Although Lloyd has spent most of her life in the United States, Welsh culture runs just as thickly through her blood as it did when she spent her early childhood in Wales, after being born in Liverpool, England. She was very young when her Welsh parents decided to move to America, but luckily, the migration didn’t affect her connection to Wales: Her family settled in a Welsh community in upstate New York.

There, her father worked as a minister at a church where he preached in Welsh. “My parents were going to go back to Wales after five years. They came here and didn't go back,” she said.

Lloyd’s connection to Welsh culture remained strong even as she left home for the University of Rochester in New York, where she met her husband. Lloyd says their relationship only added fuel to the fire of Welsh passion within both of them.

“The bouncing back and forth between us was right there,” she said. “He's not Welsh by blood, but he is a Welsh medievalist. He's published books in Wales having to do with medieval poetry, and translated them. He’s also been a professor of Welsh language at Smith, UMass and Harvard.”

Up until two years ago, Lloyd taught creative and advanced writing courses at Springfield College, and she chaired the school’s humanities department for about 20 years. Now, she dedicates her days to art.
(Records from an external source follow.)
(** * Squirrel: the [view] package (progress reporter and report writers)

    A shallow embedding of [view/view.go] and the properties of its
    progress reporter and of its CSV, spreadsheet and HTML writers. *)

From Stdlib Require Import ZArith List String Ascii Bool Lia Permutation.
From Stdlib Require Import DecimalString.
Import ListNotations.

Local Open Scope Z_scope.

(** ** Go values *)

(** A [w]-bit signed integer is a [Z]; a conversion to that width keeps the
    low [w] bits and reads them in two's complement. *)
Definition wrap (w : Z) (x : Z) : Z :=
  (x + 2 ^ (w - 1)) mod 2 ^ w - 2 ^ (w - 1).

(** [int32(x)] *)
Definition int32 (x : Z) : Z := wrap 32 x.

(** [int(x)] on a 64-bit platform; also the result of [x++] on an [int]. *)
Definition int64 (x : Z) : Z := wrap 64 x.

Definition in_int32 (x : Z) : Prop := - 2 ^ 31 <= x < 2 ^ 31.

Definition MaxInt : Z := 2 ^ 63 - 1.

(** A Go string is a sequence of bytes, as is [string]. *)
Definition nonempty (s : string) : bool :=
  match s with EmptyString => false | _ => true end.

(** [%d] *)
Definition itoa (n : Z) : string := NilZero.string_of_int (Z.to_int n).

(** [strings.ReplaceAll(s, old, new)] where [old] and [new] are one byte
    each, which is how the package calls it. *)
Fixpoint ReplaceAll (s : string) (old new : ascii) : string :=
  match s with
  | EmptyString => EmptyString
  | String c s' =>
      String (if Ascii.eqb c old then new else c) (ReplaceAll s' old new)
  end.

(** [strings.HasPrefix(s, p)] *)
Definition HasPrefix (s p : string) : bool := String.prefix p s.

(** A Go [error]; [None] is [nil]. *)
Definition error : Type := option string.

(** ** The progress reporter: [ShowProgress] *)

Module Progress.

(** What the goroutine does, in program order. *)
Inductive effect : Type :=
| LoadInt32 (v : Z)                  (* atomic.LoadInt32(processed) gave v *)
| Float64Div (num den : Z)           (* float64(current) / float64(totalDomains) *)
| Printf (current totalDomains : Z)  (* the progress line *)
| TickerStop                         (* deferred ticker.Stop() *)
| CloseProgressDone.                 (* deferred close(progressDone) *)

Record goroutine : Type := {
  running : bool;
  effects : list effect
}.

(** The shared counter [*processed] and the reporter next to it. *)
Record world : Type := {
  processed : Z;
  reporter : goroutine
}.
(** [frame s s'] relates a state to a later one: the variables [toolbar] and
    [globalRte] still hold what they held, no element has been created, every
    array has only grown at its end, every object that existed still exists,
    and no element other than the toolbar has been written. *)
Record frame (s s' : State) : Prop := {
  frame_toolbar : toolbar s' = toolbar s;
  frame_globalRte : globalRte s' = globalRte s;
  frame_created : created s' = created s;
  frame_arrs : ∀ a, elements_of s a `prefix_of` elements_of s' a;
  frame_objs : ∀ l, is_Some (objs s !! l) → is_Some (objs s' !! l);
  frame_document :
    ∀ e, toolbar s ≠ Some e → document s' !! e = document s !! e;
}.


(** *** A concrete editor, to run the module on *)

Module Sample.

Definition defaults : Config :=
  {| pStylePrefix := None; stylePrefix := Some "rte-";
     config_actions := None; em := None; adjustToolbar := Some true |}.

(** A model class that keeps the array it is given, or else its own. *)
Definition construct (t : list HostCall) : completion RichTextEditor :=
  match last t with
  | Some (CallNew st) =>
      Normal {| rte_el := set_el st;
                rte_actions := default 7%positive (set_actions st);
                rte_actionbar := Some (Foreign 0) |}
  | _ => Throw HostError
  end.

Definition host (t : list HostCall) : completion value := Normal VUndefined.

Definition opts : Config :=
  {| pStylePrefix := Some "gjs-"; stylePrefix := None;
     config_actions := None; em := Some 3%positive; adjustToolbar := None |}.

(** The module before [init]. *)
Definition created_module : State :=
  {| config := empty_config; toolbar := None; actions := None;
     lastEl := None; globalRte := None; customRte := None; pfx := None;
     actionbar := None; this_actions := None; objs := ∅; arrs := ∅;
     document := ∅; created := 0; trace := [] |}.

Definition initialised : State :=
  (init defaults construct host (Some opts) created_module).2.

(** Two objects of the caller, [{icon: '<b>B</b>'}] and
    [{name: 'strong', icon: 'S'}], in a module initialised the same way. *)
Definition bold : loc := 1%positive.
Definition strong : loc := 2%positive.

Definition created_with_objects : State :=
  with_objs
    (<[bold := {| name := None; props := {["icon" := VStr "<b>B</b>"]} |}]>
       (<[strong := {| name := Some "strong";
                       props := {["icon" := VStr "S"]} |}]> ∅))
    created_module.

Definition with_objects : State :=
  (init defaults construct host (Some opts) created_with_objects).2.

Definition view : View :=
  {| el := Foreign 5; getChildrenContainer := Foreign 6 |}.

(** [add('bold', bold); add('bold', strong)] *)
Definition two_bold : State :=
  exec_all construct host
    [OpAdd "bold" (VRef bold); OpAdd "bold" (VRef strong)] with_objects.

End Sample.

(** ** Further definitions *)

Definition is_add (o : Op) : bool :=
  match o with OpAdd _ _ => true | _ => false end.

(** An [add] whose argument passes [action.name = name]: an object, or
    none. *)
Definition registers (o : Op) : bool :=
  match o with
  | OpAdd _ VUndefined | OpAdd _ (VRef _) => true
  | _ => false
  end.

(** The settings object that [initRte(el)] builds in state [s]. *)
Definition settings_for (el : elem) (s : State) : Settings :=
  {| set_el := el;
     set_classes :=
       {| cls_actionbar := to_str (pfx s) +:+ "actionbar";
          cls_button := to_str (pfx s) +:+ "action";
          cls_active := to_str (pfx s) +:+ "active" |};
     set_actions := or_default (this_actions s) (config_actions (config s));
     set_actionbar := actionbar s;
     set_actionbarContainer := toolbar s |}.

(** A model class that keeps the array of actions it is given. *)
Definition keeps_actions
    (construct : list HostCall → completion RichTextEditor) : Prop :=
  ∀ t st r a,
    construct (t ++ [CallNew st]) = Normal r →
    set_actions st = Some a → rte_actions r = a.






(** More of the sample editor. *)
Module Sample2.


(** A host whose [addAction] and whose editors' [disable] throw. *)
Definition failing_host (t : list HostCall) : completion value :=
  match last t with
  | Some (CallAddAction _ _ _) => Throw HostError
  | Some (CallRteDisable _) => Throw HostError
  | Some (CallCustomDisable _ _ _) => Throw HostError
  | _ => Normal VUndefined
  end.

(** A model class whose constructor throws. *)
Definition failing_construct (t : list HostCall) :
    completion RichTextEditor := Throw HostError.

(** The initialised module after [add('bold', bold)]. *)
Definition one_bold : State :=
  exec_all Sample.construct Sample.host
    [OpAdd "bold" (VRef Sample.bold)] Sample.with_objects.

(** The initialised module with a custom editor set by the host. *)
Definition with_custom : State :=
  let s := Sample.initialised in
  {| config := config s; toolbar := toolbar s; actions := actions s;
     lastEl := lastEl s; globalRte := globalRte s;
     customRte := Some 9%positive;
     pfx := pfx s; actionbar := actionbar s; this_actions := this_actions s;
     objs := objs s; arrs := arrs s; document := document s;
     created := created s; trace := trace s |}.

(** Options that name an array of actions, and a module whose store holds
    that array with one action in it. *)
Definition opts_actions : Config :=
  {| pStylePrefix := None; stylePrefix := None;
     config_actions := Some 5%positive; em := None; adjustToolbar := None |}.

Definition created_with_actions : State :=
  with_arrs (<[5%positive := [Sample.strong]]> ∅) Sample.created_with_objects.

End Sample2.


(** ** Properties *)

Lemma name_eq_spec (field : option string) (n : string) :
  name_eq field n = true ↔ field = Some n.
Proof.
  destruct field as [s|]; simpl.
  - rewrite bool_decide_eq_true. split; congruence.
  - split; discriminate.
Qed.

Lemma scan_no_match s n (ls : list loc) (r : value) :
  (∀ l, l ∈ ls → action_name s l ≠ Some n) → scan s n r ls = r.
Proof.
  revert r. induction ls as [|l ls IH]; intros r Hno; [done|].
  simpl. destruct (name_eq (action_name s l) n) eqn:E.
  - apply name_eq_spec in E. destruct (Hno l); [left | done].
  - apply IH. intros l' Hl'. apply Hno. by right.
Qed.

Lemma scan_last_match s n (pre post : list loc) (l : loc) (r : value) :
  action_name s l = Some n →
  (∀ l', l' ∈ post → action_name s l' ≠ Some n) →
  scan s n r (pre ++ l :: post) = VRef l.
Proof.
  intros Hl Hpost. rewrite foldl_app. simpl.
  apply name_eq_spec in Hl. rewrite Hl. by apply scan_no_match.
Qed.

(** Either no element matches, or the list splits around its last matching
    element. *)
Lemma scan_cases s n (ls : list loc) :
  (∀ l, l ∈ ls → action_name s l ≠ Some n) ∨
  (∃ pre l post, ls = pre ++ l :: post ∧ action_name s l = Some n ∧
                 ∀ l', l' ∈ post → action_name s l' ≠ Some n).
Proof.
  induction ls as [|l ls IH] using rev_ind.
  - left. intros l Hl. by apply elem_of_nil in Hl.
  - destruct (name_eq (action_name s l) n) eqn:E.
    + right. exists ls, l, []. apply name_eq_spec in E.
      split_and!; [done | done |]. intros l' Hl'. by apply elem_of_nil in Hl'.
    + assert (action_name s l ≠ Some n) as Hne.
      { intros Heq. apply name_eq_spec in Heq. congruence. }
      destruct IH as [Hno | (pre & l0 & post & -> & Hl0 & Hpost)].
      * left. intros l' [Hl' | Hl']%elem_of_app; [by apply Hno|].
        apply list_elem_of_singleton in Hl'. by subst.
      * right. exists pre, l0, (post ++ [l]). rewrite <- app_assoc. simpl.
        split_and!; [done | done |].
        intros l' [Hl' | Hl']%elem_of_app; [by apply Hpost|].
        apply list_elem_of_singleton in Hl'. by subst.
Qed.

Lemma frame_refl (s : State) : frame s s.
Proof. by split. Qed.
Lemma calls_in_order_witness :
  exists present t rate buf,
    trace (run MemOs.handlers
               (write "out/tone" (Array [0; 1]) (Some 8000%Z) 1 Float32 true)
               MemOs.fresh)
    = ((if folder "out/tone" =? "" then []
        else EvPathExists (folder "out/tone") present
             :: (if present then [] else [EvMakeDirs (folder "out/tone") None]))
       ++ [EvNow t]
       ++ [EvWavfileWrite
             (wav_path (folder "out/tone") (strftime t ++ "-")
                       (raw_filename "out/tone"))
             rate buf None])%list.
Proof.
  apply (calls_in_order MemOs.handlers MemOs.fresh "out/tone" (Array [0; 1])
           (Some 8000%Z) 1 Float32 true).
  reflexivity.
Defined.

(** X14: for the four documented sample types, a [write] that fails
    failed in one of three ways: before any call, on a missing sampling
    rate or an empty array, the state untouched; on [os.makedirs], called
    after [os.path.exists] answered no, and then [wavfile.write] is not
    called; or on [wavfile.write], called once, as the last call, after the
    calls a successful [write] makes before it.  The exception [write]
    raises is the one of the failed call. *)
Theorem failure_modes {W : Type} (h : os W) (w : W)
    (filename : string) (signal : signal_arg) (samp_rate : option Z)
    (amp_perc : R) (d : dtype) (auto_timestamp : bool) (e : exn) :
  result (run h (write filename signal samp_rate amp_perc d auto_timestamp) w)
    = inl e ->
  (trace (run h (write filename signal samp_rate amp_perc d
                       auto_timestamp) w) = [] /\
   final (run h (write filename signal samp_rate amp_perc d
                       auto_timestamp) w) = w /\
   (e = missing_samp_rate \/ e = empty_reduction "minimum"
    \/ e = empty_reduction "maximum")) \/
  (folder filename <> "" /\
   trace (run h (write filename signal samp_rate amp_perc d
                       auto_timestamp) w)
     = [EvPathExists (folder filename) false;
        EvMakeDirs (folder filename) (Some e)]) \/
  exists present t rate buf,
    trace (run h (write filename signal samp_rate amp_perc d
                        auto_timestamp) w)
    = ((if folder filename =? "" then []
        else EvPathExists (folder filename) present
             :: (if present then [] else [EvMakeDirs (folder filename) None]))
       ++ (if auto_timestamp then [EvNow t] else [])
       ++ [EvWavfileWrite
             (wav_path (folder filename)
                       (if auto_timestamp then strftime t ++ "-" else "")
                       (raw_filename filename))
             rate buf (Some e)])%list.
Proof.
  rewrite WavFacts.write_unfold.
  destruct (snd (resolve signal samp_rate)) as [rate |]; cbn [run];
    [|intros [= <-]; left; repeat split; now left].
  destruct (cast_buffer d amp_perc (fst (resolve signal samp_rate)))
    as [e0 | buf] eqn:Ecast.
  - cbn [run result trace final]. intros [= <-].
    destruct (cast_buffer_errors _ _ _ _ Ecast) as [_ ->].
    left; repeat split.
    destruct (dtype_eqb d UInt8); [right; now left | right; now right].
  - unfold emit, create_folder.
    destruct (folder filename =? "") eqn:Ef; destruct auto_timestamp;
      cbn -[strftime folder raw_filename wav_path];
      WavFacts.os_cases h; intros H; try discriminate H;
      injection H as <-;
      first [ right; left; split;
              [intros E; rewrite E in Ef; discriminate Ef | reflexivity]
            | right; right;
              first [ exists true, (h_now h w), rate, buf; reflexivity
                    | exists false, (h_now h w), rate, buf; reflexivity
                    | exists true; eexists; exists rate, buf; reflexivity
                    | exists false; eexists; exists rate, buf; reflexivity ] ].
Qed.

(** On a disk that refuses changes the folder cannot be created, and
    [wavfile.write] is never reached. *)
Lemma failure_modes_witness :
  let o := run MemOs.read_only
               (write "out/tone" (Array [0; 1]) (Some 8000%Z) 1 Float32 true)
               MemOs.fresh in
  (result o = inl (OSError "Read-only file system") /\
   trace o = [EvPathExists "out" false;
              EvMakeDirs "out" (Some (OSError "Read-only file system"))]) /\
  ((trace o = [] /\ final o = MemOs.fresh /\
    (OSError "Read-only file system" = missing_samp_rate
     \/ OSError "Read-only file system" = empty_reduction "minimum"
     \/ OSError "Read-only file system" = empty_reduction "maximum")) \/
   (folder "out/tone" <> "" /\
    trace o = [EvPathExists (folder "out/tone") false;
               EvMakeDirs (folder "out/tone")
                          (Some (OSError "Read-only file system"))]) \/
   exists present t rate buf,
     trace o
     = ((if folder "out/tone" =? "" then []
         else EvPathExists (folder "out/tone") present
              :: (if present then []
                  else [EvMakeDirs (folder "out/tone") None]))
        ++ [EvNow t]
        ++ [EvWavfileWrite
              (wav_path (folder "out/tone") (strftime t ++ "-")
                        (raw_filename "out/tone"))
              rate buf (Some (OSError "Read-only file system"))])%list).
Proof.
  split; [split; reflexivity|].
  apply (failure_modes MemOs.read_only MemOs.fresh "out/tone"
           (Array [0; 1]) (Some 8000%Z) 1 Float32 true
           (OSError "Read-only file system")).
  reflexivity.
Defined.

(** X15: the raw file name never holds a ["/"]; for a file name that holds
    one, the folder, a ["/"] and the raw file name give the file name back,
    so without a time stamp a successful [write] wrote the file
    [filename ++ ".wav"]. *)
Theorem slash_filename_written_in_place {W : Type} (h : os W) (w : W)
    (filename : string) (signal : signal_arg) (samp_rate : option Z)
    (amp_perc : R) (d : dtype) :
  contains "/" filename = true ->
  contains "/" (raw_filename filename) = false /\
  folder filename ++ "/" ++ raw_filename filename = filename /\
  (result (run h (write filename signal samp_rate amp_perc d false) w) = inr tt ->
   exists rate buf,
     written (trace (run h (write filename signal samp_rate amp_perc d false) w))
       = [(filename ++ ".wav", rate, buf)]).
Proof.
  intros Hc. split; [apply raw_filename_clean|].
  split; [now apply folder_raw_rejoin|].
  rewrite WavFacts.write_unfold.
  destruct (snd (resolve signal samp_rate)) as [rate |]; [|discriminate].
  destruct (cast_buffer d amp_perc (fst (resolve signal samp_rate)))
    as [e | buf]; [discriminate|].
  intros H. destruct (WavFacts.run_emit_success h w _ _ _ _ H) as [stamp [Hw ->]].
  exists rate, buf. rewrite Hw. unfold wav_path. do 3 f_equal.
  rewrite <- (folder_raw_rejoin filename Hc) at 3.
  simpl. now rewrite !append_assoc.
Qed.
(** * Drill-permit scraper: the result-table parser, the search session
    driver and the plat retrieval orchestrator of [src/scraper.py],
    embedded as Rocq functions, with the properties of the specification
    stated and settled against them.

    Conventions of the embedding:
    - a Python [str] is the list of its code points ([pystr]);
    - a Python exception is a value of [exn]; code that may raise returns a
      [pyresult];
    - a BeautifulSoup tree is a [node];
    - the [dict] of a record is a [gmap]; a decoded JSON object keeps its
      items in their order;
    - calls to the browser and to the filesystem are answered by an
      environment and recorded, with their arguments, in a log. *)

From Stdlib Require Import NArith ZArith Ascii String List Bool Lia.
From stdpp Require Import base option list gmap.

Set Warnings "-register-all".
Open Scope list_scope.

(* ===================================================================== *)
(** ** Python strings *)
(* ===================================================================== *)

Abbreviation pystr := (list N).

(** A literal: the code points of an ASCII string. *)
Definition py (s : string) : pystr :=
  List.map N_of_ascii (list_ascii_of_string s).

(** [str.isspace] on one code point. *)
Definition isspace (c : N) : bool :=
  ((9 <=? c) && (c <=? 13) || (28 <=? c) && (c <=? 32) || (c =? 133)
   || (c =? 160) || (c =? 5760) || (8192 <=? c) && (c <=? 8202)
   || (c =? 8232) || (c =? 8233) || (c =? 8239) || (c =? 8287)
   || (c =? 12288))%N.

Fixpoint lstrip (s : pystr) : pystr :=
  match s with
  | c :: r => if isspace c then lstrip r else s
  | [] => []
  end.

Definition rstrip (s : pystr) : pystr := rev (lstrip (rev s)).

(** [s.strip()] *)
Definition strip (s : pystr) : pystr := rstrip (lstrip s).

(** [s.replace(old, new)] for a one-character [old]. *)
Definition replace (old : N) (new : pystr) (s : pystr) : pystr :=
  flat_map (fun c => if (c =? old)%N then new else [c]) s.

(** [s.split()]: the maximal runs of non-whitespace; [cur] is the run being
    read. *)
Fixpoint split_from (cur : pystr) (s : pystr) : list pystr :=
  match s with
  | [] => match cur with [] => [] | _ => [cur] end
  | c :: r =>
      if isspace c
      then match cur with [] => split_from [] r | _ => cur :: split_from [] r end
      else split_from (cur ++ [c]) r
  end.

Definition split (s : pystr) : list pystr := split_from [] s.

(** [sep.join(l)] *)
Fixpoint join (sep : pystr) (l : list pystr) : pystr :=
  match l with
  | [] => []
  | [x] => x
  | x :: r => x ++ sep ++ join sep r
  end.

Fixpoint startswith (p s : pystr) : bool :=
  match p, s with
  | [], _ => true
  | a :: p', b :: s' => (a =? b)%N && startswith p' s'
  | _ :: _, [] => false
  end.

(** [p in s] *)
Fixpoint contains (p s : pystr) : bool :=
  startswith p s || match s with [] => false | _ :: r => contains p r end.

Definition endswith_sep (s : pystr) : bool :=
  match last s with Some c => (c =? 47)%N | None => false end.

(** [os.path.join(a, b)] of [posixpath]. *)
Definition path_join (a b : pystr) : pystr :=
  if startswith (py "/") b then b
  else if bool_decide (a = []) || endswith_sep a then a ++ b
  else a ++ py "/" ++ b.

(* ===================================================================== *)
(** ** Exceptions and results *)
(* ===================================================================== *)

(** The exception classes that occur; [Error] stands for any other subclass
    of [Exception] (a browser timeout, an [OSError], ...). *)
Inductive exn :=
| IndexError | KeyError | AttributeError | ValueError | JSONDecodeError
| Error (name : pystr).

#[global] Instance exn_eq_dec : EqDecision exn.
Proof. solve_decision. Defined.

Inductive pyresult (A : Type) :=
| Ok (a : A)
| Raise (e : exn).
Arguments Ok {A} a.
Arguments Raise {A} e.

#[global] Instance pyresult_ret : MRet pyresult := @Ok.
#[global] Instance pyresult_bind : MBind pyresult := fun A B f r =>
  match r with Ok a => f a | Raise e => Raise e end.

(** [try: body  except (classes): handler] *)
Definition try_except {A} (body : pyresult A) (classes : list exn)
    (handler : pyresult A) : pyresult A :=
  match body with
  | Ok a => Ok a
  | Raise e => if bool_decide (e ∈ classes) then handler else Raise e
  end.

(* ===================================================================== *)
(** ** Python values: what [json.loads] returns and what a record holds *)
(* ===================================================================== *)

Inductive pyval :=
| VNone
| VBool (b : bool)
| VInt (z : Z)
| VFloat (literal : pystr)
| VStr (s : pystr)
| VList (l : list pyval)
| VDict (items : list (pystr * pyval)).

(** [d.get(key, default)] on the items of a dict. *)
Fixpoint dict_get (items : list (pystr * pyval)) (key : pystr)
    (default : pyval) : pyval :=
  match items with
  | [] => default
  | (k, v) :: r => if bool_decide (k = key) then v else dict_get r key default
  end.

(** [d[key] = v] on the items of a dict: the first assignment fixes the
    position, a later one replaces the value. *)
Fixpoint dict_set (items : list (pystr * pyval)) (key : pystr) (v : pyval)
    : list (pystr * pyval) :=
  match items with
  | [] => [(key, v)]
  | (k, w) :: r =>
      if bool_decide (k = key) then (k, v) :: r else (k, w) :: dict_set r key v
  end.

(** [value.get('url', '')]: only a dict has a [get]. *)
Definition value_get (value : pyval) (key : pystr) (default : pyval)
    : pyresult pyval :=
  match value with
  | VDict items => Ok (dict_get items key default)
  | _ => Raise AttributeError
  end.

(* ===================================================================== *)
(** ** The parsed page *)
(* ===================================================================== *)

(** A BeautifulSoup tree. A tag carries its name, the tokens of its
    [class] attribute (bs4 keeps that attribute as a list), its other
    attributes and its contents; [Text] is a string that counts towards
    [.text]. *)
Inductive node :=
| Text (s : pystr)
| Tag (name : pystr) (classes : list pystr) (attrs : list (pystr * pystr))
      (contents : list node).

Definition contents_of (n : node) : list node :=
  match n with Tag _ _ _ cs => cs | Text _ => [] end.

Definition is_tag (name : pystr) (n : node) : bool :=
  match n with Tag nm _ _ _ => bool_decide (nm = name) | Text _ => false end.

Definition has_class (c : pystr) (n : node) : bool :=
  match n with Tag _ cls _ _ => bool_decide (c ∈ cls) | Text _ => false end.

(** Everything below [n], in document order. *)
Fixpoint descendants (n : node) : list node :=
  match n with
  | Text _ => []
  | Tag _ _ _ cs => flat_map (fun c => c :: descendants c) cs
  end.

(** [n.text] *)
Fixpoint text (n : node) : pystr :=
  match n with
  | Text s => s
  | Tag _ _ _ cs => flat_map text cs
  end.

(** [n.find_all(name)] *)
Definition find_all (name : pystr) (n : node) : list node :=
  List.filter (is_tag name) (descendants n).

(** [n.find_all(name, recursive=False)] *)
Definition find_all_children (name : pystr) (n : node) : list node :=
  List.filter (is_tag name) (contents_of n).

(** [n.find(name)] *)
Definition find (name : pystr) (n : node) : option node :=
  head (find_all name n).

(** [n.find(name, {'class': c})] *)
Definition find_class (name c : pystr) (n : node) : option node :=
  head (List.filter (fun d => is_tag name d && has_class c d) (descendants n)).

(** [tag[key]] *)
Fixpoint assoc (key : pystr) (l : list (pystr * pystr)) : option pystr :=
  match l with
  | [] => None
  | (k, v) :: r => if bool_decide (k = key) then Some v else assoc key r
  end.

Definition getitem (n : node) (key : pystr) : pyresult pystr :=
  match n with
  | Tag _ _ attrs _ =>
      match assoc key attrs with Some v => Ok v | None => Raise KeyError end
  | Text _ => Raise KeyError
  end.

(** [l[i]] *)
Definition index {A} (l : list A) (i : nat) : pyresult A :=
  match l !! i with Some x => Ok x | None => Raise IndexError end.

(** [l[i] = x] *)
Definition setitem {A} (l : list A) (i : nat) (x : A) : pyresult (list A) :=
  if decide (i < length l) then Ok (<[i:=x]> l) else Raise IndexError.

(** [l.insert(i, x)] *)
Definition insert_at {A} (i : nat) (x : A) (l : list A) : list A :=
  take i l ++ x :: drop i l.

(* ===================================================================== *)
(** ** The County Code Registry *)
(* ===================================================================== *)

Definition get_county_codes : gmap pystr pystr :=
  list_to_map
    [ (py "ANDREWS", py "003"); (py "ECTOR", py "135");
      (py "MIDLAND", py "329"); (py "MARTIN", py "317");
      (py "HOWARD", py "227"); (py "GLASSCOCK", py "173");
      (py "REAGAN", py "383"); (py "UPTON", py "461");
      (py "CRANE", py "103"); (py "WARD", py "475");
      (py "WINKLER", py "495"); (py "LOVING", py "301");
      (py "REEVES", py "389"); (py "PECOS", py "371") ].

(* ===================================================================== *)
(** ** The Result-Table Parser *)
(* ===================================================================== *)

(** A permit record under construction: the dict [permit_data]. *)
Abbreviation permit := (gmap pystr pyval).

Section Parser.

(** [json.loads]: the decoder of the standard library. The parser is
    stated for any decoder; [Json.loads] below is one to run it with. *)
Variable json_loads : pystr -> pyresult pyval.

(** Lines 61-67: the scan of the options of the selection control.
    [plat_link] is the value the variable holds when the option is
    reached. *)
Fixpoint scan_options (options : list node) (plat_link : pyval)
    : pyresult pyval :=
  match options with
  | [] => Ok plat_link
  | option :: rest =>
      if contains (py "Images") (text option)
      then
        plat_link' ←
          try_except
            (value ← getitem option (py "value");
             value_json ← json_loads value;
             value_get value_json (py "url") (VStr []))
            [JSONDecodeError; KeyError]
            (Ok plat_link);
        scan_options rest plat_link'
      else scan_options rest plat_link
  end.

(** Line 71-72: the text of a cell, normalised. *)
Definition cell_text (c : node) : pystr :=
  let text_content :=
    strip (replace 160 (py " ")
             (replace 13 [] (replace 10 (py " ") (strip (text c))))) in
  join (py " ") (split text_content).

(** Lines 70-72: [for i, header in enumerate(headers[2:], start=1)]. *)
Fixpoint fill_columns (cols : list node) (i : nat) (names : list pystr)
    (permit_data : permit) : pyresult permit :=
  match names with
  | [] => Ok permit_data
  | header :: rest =>
      c ← index cols i;
      fill_columns cols (S i) rest (<[header := VStr (cell_text c)]> permit_data)
  end.
Lemma no_hold_CreateOrder fails userID now resNow s :
  orders_wf s → no_hold_on_canceled s →
  no_hold_on_canceled (snd (CreateOrder fails userID now resNow s)).
Proof.
  intros (Hnd&Hlt&Hrlt) Hno.
  destruct (CreateOrder_created_or_same fails userID now resNow s)
    as [(id&e&Hr)|Hsame]; [|by eapply no_hold_same_tables].
  destruct (CreateOrder fails userID now resNow s) as [r s'] eqn:E.
  simpl in *. subst r. apply CreateOrder_created in E.
  destruct E as (total&h&_&_&_&Hid&_&Ho&_&Hres&_).
  intros r o. rewrite Ho, Hres.
  intros [Hr|Hr%list_elem_of_singleton]%elem_of_app
         [Hin|Hin%list_elem_of_singleton]%elem_of_app Heq.
  - by apply (Hno r o).
  - subst o. simpl in Heq. specialize (Hrlt r Hr). lia.
  - subst r. simpl in Heq. specialize (Hlt o Hin). lia.
  - by subst o.
Qed.

Lemma no_hold_CancelOrder fails userID orderID now s :
  no_hold_on_canceled s →
  no_hold_on_canceled (snd (CancelOrder fails userID orderID now s)).
Proof.
  intros Hno.
  destruct (CancelOrder_canceled_or_same fails userID orderID now s)
    as [Hr|[_ Hsame]]; [|by eapply no_hold_same_tables].
  destruct (CancelOrder fails userID orderID now s) as [r s'] eqn:E.
  simpl in *. subst r. apply CancelOrder_canceled in E.
  destruct E as (order&_&_&_&Ho&Hres&_).
  intros r o. rewrite Ho, Hres.
  intros [Hne Hr]%list_elem_of_filter (o0&->&Hin)%list_elem_of_fmap Heq.
  rewrite o_ID_set_status_at in Heq.
  unfold set_status_at. rewrite decide_False by congruence.
  by apply (Hno r o0).
Qed.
“I decided I wanted to live a fully creative life and I stopped my teaching,” she said. “I’ve been able to really devote myself to my artwork, and that's when this whole new slate project began to blossom.”

Slate as artistic muse

Lloyd never anticipated being a visual artist, let alone a full-time one — she’s published four volumes of poetry, an art form that had been her calling since she was a small girl. But as her interest in painting increased, she took it upon herself to learn more through reading books and studying other artists.

“At first, I was astonished at how I loved it,” said Lloyd. “I'm not a painter whatsoever, but watercolor is a wonderful medium because you can't control it completely. It shows you where to go.”

She dedicates her time now to painting, chiseling, and writing poetry, and using all three mediums collaboratively. For “Slateworks,” her Amherst exhibit, she’s drawn inspiration from the country’s historic slate mining industry and her family’s connection to it.

“My family was very involved in the slate industry in Wales, and still is,” Lloyd said. “I probably had quarrymen and slate miners in my background. I'm sure I did. My grandfather was first a slate engraver and then ended up owning mines in Wales. I've always had slate as part of my life because of that.”

The mining industry became significant in Wales in the 19th century and carried on into the mid-20th century. The mountainous country provided coal, diamond, iron and slate mines with rich deposits.

“It was very dangerous work, as all mining is, and that's part of why I'm interested in it,” Lloyd said. “A lot of people got silicosis [from inhaling slate dust]. But it's a huge, important part of Welsh culture, as well as Welsh economic life.”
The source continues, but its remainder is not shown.